December 18, 2020
Asuncion (Siony) Miteria Austria, PhD — Professor of Psychology, Department Chair, Director of Clinical Training, practicing Clinical Psychologist, beloved Wife, loving Mother, and adoring Lola — passed away peacefully at her home on Friday, 18 December, 2020 in the loving company of her husband and children.
She is survived by her husband of over fifty years, R.M. Austria (Roger), son Albert, daughter Marie (Michael), two grandsons, and numerous nieces and nephews in the United States and the Philippines.
Dr. Austria was born in Manila, Philippines to Maria Concepcion and Alberto Miteria. She had five siblings who all preceded her in death.
Dr. Austria was a lifelong scholar. She graduated as valedictorian from one of the largest public high schools in Manila, and graduated magna cum laude from the University of the Philippines (UP) with a BA in Psychology. It was at UP where she met her future husband. She first came to the U.S. as an international scholar in the Master’s program in Psychology at Columbia University in New York, the youngest scholar in her group. After receiving her degree, she returned to UP to teach psychology courses. Dr. Austria was subsequently granted a Rockefeller Foundation Scholarship to study at Northwestern University in Evanston, Illinois in the Doctoral program in Clinical Psychology. She completed this rigorous program while parenting two young children. After receiving her PhD, Dr. Austria completed her postdoctoral residency at the Neuropsychiatric Institute, University of Illinois at the Medical Center in Chicago. She then started her career as a psychologist in community mental health in Chicago.
Dr. Austria began her 38 year career at Cardinal Stritch University (CSU) in Milwaukee, Wisconsin as a Professor and Chair of the Department of Psychology. She later founded the Graduate Program in Clinical Psychology at CSU, a Master’s degree program, and served as its Chair, Director of Clinical Training, and Professor for ten years until her retirement when she was conferred Professor Emerita of Psychology. She had a tremendous impact on the lives of countless students whom she taught and mentored. She also was a licensed clinical psychologist who worked both in hospital settings and in private practice.
A Fellow of the American Psychological Association (APA), she served as president for two Sections of the Society of Clinical Psychology: the Clinical Psychology of Women and the Clinical Psychology of Ethnic Minorities. She was the first elected member-at-large and first Chair of the Committee on Diversity in the Society of Clinical Psychology. She served in leadership roles on numerous governance boards, executive committees, and task forces within APA. She was also elected Fellow of the Wisconsin Psychological Association.
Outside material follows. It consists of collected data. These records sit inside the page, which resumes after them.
(** ** Writing to a page that is not part of the tree *)
Section Other.
Context {sym : symbols} {m m' : gmap Z Z} {l : list Z} {root a : Z}.
Hypothesis wf : pt_wf sym m l root.
Hypothesis Ha : valid_page sym a.
Hypothesis Hna : ~ pt_page m root a.
Hypothesis Hsame : same_but a m m'.

Lemma other_ent π p i : dpath π -> page m root π = Some p -> 0 <= i < 512 -> ent m' p i = ent m p i.
Proof.
  intros Hd Hp Hi. eapply ent_same_but; [done|by eapply pw_valid|done| |done].
  intros ->. apply Hna. by exists π.
Qed.

Lemma other_page π : dpath π -> page m' root π = page m root π.
Proof.
  intros Hd. apply page_frame; [done|]. intros π' i p Hd' Hp.
  apply dpath_snoc in Hd' as (? & ? & _). by eapply other_ent.
Qed.

Lemma other_lookup va : pt_lookup m' root va = pt_lookup m root va.
Proof.
  unfold pt_lookup, leaf_page. rewrite other_page by auto with kernel.
  destruct (page m root [PX 2 va; PX 1 va]) as [p|] eqn:E; [|done].
  eapply (other_ent [PX 2 va; PX 1 va]); [auto with kernel|done|by apply PX_range].
Qed.

Lemma other_pt_page x : pt_page m' root x <-> pt_page m root x.
Proof.
  split; intros (π & Hd & Hp); exists π; split; try done.
  - by rewrite other_page in Hp.
  - by rewrite other_page.
Qed.

Lemma other_wf l' : (forall x, x ∈ l' -> ~ pt_page m root x) -> pt_wf sym m' l' root.
Proof.
  intros Hl. destruct wf as [W1 W2 W3]. constructor.
  - intros π π' x Hd Hd'. rewrite !other_page by done. by apply W1.
  - intros π x Hd. rewrite other_page by done. intros Hp. split; [by eapply W2|].
    intros Hx. apply (Hl x Hx). by exists π.
  - intros π p i Hd Hp Hv. destruct (dpath_snoc _ _ Hd) as (Hd' & Hi & _).
    rewrite other_page in Hp by done. erewrite other_ent in Hv |- * by done. by eapply W3.
Qed.
End Other.

Lemma pt_page_free s l root x : pt_state s l root -> x ∈ l -> ~ pt_page (k_mem s) root x.
Proof.
  intros Hs Hx (π & Hd & Hp). by destruct (pw_valid _ _ _ _ (ps_wf _ _ _ Hs) π x Hd Hp) as [_ []].
Qed.

(** ** Address spaces that own their pages *)

(** Every page mapped below [lim] is an allocatable page, neither free nor a
    page of the tree, and mapped once. *)
Record uvm (s : kernel) (l : list Z) (root lim : Z) : Prop := {
  uv_pt : pt_state s l root;
  uv_leaf : forall a, va_ok a -> a < lim -> has (pt_lookup (k_mem s) root a) PTE_V = true ->
    let pa := PTE2PA (pt_lookup (k_mem s) root a) in
    valid_page (k_sym s) pa /\ pa ∉ l /\ ~ pt_page (k_mem s) root pa;
  uv_inj : forall a b, va_ok a -> va_ok b -> a < lim -> b < lim ->
    has (pt_lookup (k_mem s) root a) PTE_V = true -> has (pt_lookup (k_mem s) root b) PTE_V = true ->
    PTE2PA (pt_lookup (k_mem s) root a) = PTE2PA (pt_lookup (k_mem s) root b) -> a = b
}.

(** The pages mapped at [va], [va + PGSIZE], ..., in order. *)
Definition pa_at (m : gmap Z Z) (root va : Z) : list Z :=
  if has (pt_lookup m root va) PTE_V then [PTE2PA (pt_lookup m root va)] else [].
Fixpoint pas (m : gmap Z Z) (root va : Z) (n : nat) : list Z :=
  match n with
  | O => []
  | S n' => pa_at m root va ++ pas m root (va + PGSIZE) n'
  end.

Lemma pas_ext m m' root va n :
  0 <= va -> va mod PGSIZE = 0 -> va + Z.of_nat n * PGSIZE <= MAXVA ->
  (forall a, va_ok a -> va <= a < va + Z.of_nat n * PGSIZE -> pt_lookup m' root a = pt_lookup m root a) ->
  pas m' root va n = pas m root va n.
Proof.
  revert va. induction n as [|n IH]; intros va H0 Hal Hmax H; simpl; [done|]. unfold PGSIZE in *.
  unfold pa_at. rewrite H by (unfold va_ok, PGSIZE; lia). f_equal.
  apply IH; [lia|dlia|lia|]. intros a Ha Hr. apply H; [done|lia].
Qed.

Lemma pas_app m root va n d :
  pas m root va (n + d) = pas m root va n ++ pas m root (va + Z.of_nat n * PGSIZE) d.
Proof.
  revert va. induction n as [|n IH]; intros va; simpl.
  - by rewrite Z.add_0_r.
  - rewrite IH, <- app_assoc. do 3 f_equal. unfold PGSIZE. lia.
Qed.

Lemma pas_elem m root va n x :
  0 <= va -> va mod PGSIZE = 0 -> va + Z.of_nat n * PGSIZE <= MAXVA ->
  x ∈ pas m root va n -> exists a, va_ok a /\ va <= a < va + Z.of_nat n * PGSIZE
    /\ has (pt_lookup m root a) PTE_V = true /\ x = PTE2PA (pt_lookup m root a).
Proof.
  revert va. induction n as [|n IH]; intros va H0 Hal Hmax; simpl; [by intros ?%not_elem_of_nil|].
  unfold PGSIZE in *. rewrite elem_of_app. intros [Hx|Hx].
  - exists va. unfold pa_at in Hx. destruct (has (pt_lookup m root va) PTE_V) eqn:E.
    + apply list_elem_of_singleton in Hx. split_and!; try done; unfold va_ok, PGSIZE; lia.
    + by apply not_elem_of_nil in Hx.
  - destruct (IH (va + 4096)) as (a & Ha & Hr & Hv & ->); [lia|dlia|lia|done|].
    exists a. split_and!; try done; lia.
Qed.

(** ** Unmapping with freeing *)

(** What unmapping keeps: the tree itself, and all memory outside the tree and
    the freed pages. *)
Record shrinks (s s' : kernel) (root : Z) (freed : list Z) : Prop := {
  sh_mem : mem_only s s';
  sh_tree : forall π, dpath π -> page (k_mem s') root π = page (k_mem s) root π;
  sh_outside : same_outside (fun a => pt_page (k_mem s) root a \/ a ∈ freed) (k_mem s) (k_mem s')
}.

Lemma shrinks_refl s root : shrinks s s root [].
Proof. constructor; [apply mem_only_refl|done|]. intros b _. done. Qed.

Lemma shrinks_pt_page s s' root f x :
  shrinks s s' root f -> pt_page (k_mem s') root x <-> pt_page (k_mem s) root x.
Proof.
  intros H. split; intros (π & Hd & Hp); exists π; split; try done.
  - by rewrite (sh_tree _ _ _ _ H) in Hp.
  - by rewrite (sh_tree _ _ _ _ H).
Qed.

Lemma shrinks_trans s1 s2 s3 root f g :
  shrinks s1 s2 root f -> shrinks s2 s3 root g -> shrinks s1 s3 root (g ++ f).
Proof.
  intros H1 H2. constructor.
  - eapply mem_only_trans; [apply H1|apply H2].
  - intros π Hd. by rewrite (sh_tree _ _ _ _ H2), (sh_tree _ _ _ _ H1).
  - intros b Hb. rewrite (sh_outside _ _ _ _ H2), (sh_outside _ _ _ _ H1); [done| |].
    + intros a Ha. apply Hb. rewrite elem_of_app. tauto.
    + intros a Ha. apply Hb. rewrite elem_of_app. rewrite (shrinks_pt_page _ _ _ _ _ H1) in Ha. tauto.
Qed.

Lemma same_but_freed m pa h : same_but pa m (store64 (memset m pa 1 PGSIZE) pa h).
Proof. eapply same_but_trans; [apply same_but_memset|apply same_but_store64; unfold PGSIZE; lia]. Qed.

Lemma unmapped_valid m m' root va n b :
  unmapped m m' root va n -> va_ok b -> has (pt_lookup m' root b) PTE_V = true ->
  pt_lookup m' root b = pt_lookup m root b /\ has (pt_lookup m root b) PTE_V = true
  /\ ~ (va <= b < va + n * PGSIZE).
Proof.
  intros Hu Hb. rewrite (Hu b Hb). case_decide as E; [done|]. intros Hv.
  split_and!; [done|done|]. intros Hr. by apply E.
Qed.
She was the recipient of many awards for mentoring, leadership, teaching, training, and outstanding contributions to the clinical psychology of ethnic minorities and women: the APA Committee on Women in Psychology’s Distinguished Leadership for Women in Psychology Award, the Society for the Psychology of Women’s Award for Distinguished Service, APA’s Community Leadership Award, Cardinal Stritch University’s Distinguished Scholar Award, and the Teaching Excellence and Campus Leadership Award. In 2012, the APA’s Society for the Psychological Study of Culture, Ethnicity, and Race created the Asuncion Miteria Austria and John Robinson Distinguished Mentoring Award in honor of their distinguished contributions to the governance of the APA and their outstanding mentoring of ethnic minority psychologists into governance roles.
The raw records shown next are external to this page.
Lemma woken_upto_S k chan s :
  woken_upto (S k) chan s = upd_proc k (wake (k_cur s) chan k) (woken_upto k chan s).
Proof.
  unfold woken_upto, upd_proc. simpl. unfold set_k_procs at 1 2. simpl. f_equal.
  apply list_eq. intros i. destruct (decide (i = k)) as [->|Hi].
  - rewrite list_lookup_alter_eq, !list_lookup_imap. destruct (k_procs s !! k); simpl; [|done].
    rewrite decide_True, decide_False by lia. done.
  - rewrite list_lookup_alter_ne by done. rewrite !list_lookup_imap.
    destruct (k_procs s !! i); simpl; [|done]. f_equal.
    repeat case_decide; done || lia.
Qed.

Lemma woken_upto_getproc k chan s : getproc (woken_upto k chan s) k = getproc s k.
Proof.
  unfold getproc, woken_upto. simpl. rewrite list_lookup_imap.
  destruct (k_procs s !! k); simpl; [|done]. by rewrite decide_False by lia.
Qed.

Lemma wakeup_upto chan s k :
  (forall p, LProc p ∉ k_held s) ->
  for_all (seq 0 k) (fun p =>
    let* me := myproc in
    if decide (me = Some p) then skip else
    acquire (LProc p) ;;;
    let* pr := get_proc p in
    (if decide (p_state pr = SLEEPING /\ p_chan pr = chan)
     then mod_proc p (set_p_state RUNNABLE) else skip) ;;;
    release (LProc p)) s = Ret tt (woken_upto k chan s).
Proof.
  intros Hh. induction k as [|k IH].
  { simpl. unfold skip, ret. f_equal. unfold woken_upto. simpl.
    replace (imap _ (k_procs s)) with (k_procs s); [by destruct s|].
    apply list_eq. intros i. rewrite list_lookup_imap. by destruct (k_procs s !! i). }
  rewrite seq_S. erewrite for_all_app by exact IH. simpl for_all.
  rewrite woken_upto_S. set (s1 := woken_upto k chan s).
  assert (Hh1 : LProc k ∉ k_held s1) by apply Hh.
  pose proof (woken_upto_getproc k chan s) as Hg. fold s1 in Hg.
  assert (Hc : k_cur s1 = k_cur s) by done. clearbody s1. rewrite <- Hc.
  unfold bind at 1. unfold myproc, gets at 1, bind at 1. simpl run_bind.
  destruct (decide (k_cur s1 = Some k)) as [E|E].
  { simpl. unfold skip, ret. f_equal. symmetry. apply upd_proc_id. unfold wake. rewrite decide_False; naive_solver. }
  rewrite locked_get by done.
  destruct (decide (p_state (getproc s1 k) = SLEEPING /\ p_chan (getproc s1 k) = chan)) as [D|D].
  - rewrite mod_release. simpl. unfold skip, ret. f_equal. apply upd_proc_ext.
    intros x Hx. unfold wake. rewrite decide_True; [done|]. rewrite (getproc_lookup _ _ _ Hx) in D. naive_solver.
  - erewrite bind_ret_eq by reflexivity. rewrite release_acquired. simpl. unfold skip, ret. f_equal.
    symmetry. apply upd_proc_id. unfold wake. rewrite decide_False; naive_solver.
Qed.

Lemma wakeup_spec chan s :
  (forall p, LProc p ∉ k_held s) -> (length (k_procs s) <= Z.to_nat NPROC)%nat ->
  wakeup chan s = Ret tt (woken chan s).
Proof.
  intros Hh Hl. unfold wakeup, proc_table. rewrite wakeup_upto by done. f_equal.
  unfold woken_upto, woken. f_equal. apply list_eq. intros i. rewrite !list_lookup_imap.
  destruct (k_procs s !! i) as [x|] eqn:E; simpl; [|done].
  apply lookup_lt_Some in E. by rewrite decide_True by lia.
Qed.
Dr. Austria contributed book chapters and served as editor on numerous publications, primarily on the topics of diversity and multicultural issues, women and feminism, Asian Americans, ethnicity and race, and equality and social justice.
After her retirement, Dr. Austria continued to be an active member of APA, and continued to serve in various leadership positions and participated on symposia at its annual conventions. She was also able to put more of her energy into the University of the Philippines Alumni Association of Wisconsin, an organization founded by her husband Roger, and in which she was a founding member in 1974. She established the Value our Heritage Committee in 1974 and led it for 45 years. The Committee’s mission was to educate, maintain, and propagate Filipino cultural values, traditions, and history to the families and children of the Filipino community, as well as to the greater Wisconsin community. In retirement, she also enjoyed traveling, attending cultural events, and spending time with her family and many friends.
Above all else, Siony was dedicated to her family. Her family came first and always, and everything that she did was motivated by the well-being and happiness of her family.
Our beloved Siony was brilliant and wise, loving and devoted, hardworking and dedicated, charming and friendly, hilarious and quick witted, inspirational and intentional, silly and playful, strong and brave. She was a force. And she was our shining star.
She will be dearly missed by her family, friends, and professional colleagues. May her soul rest in peace.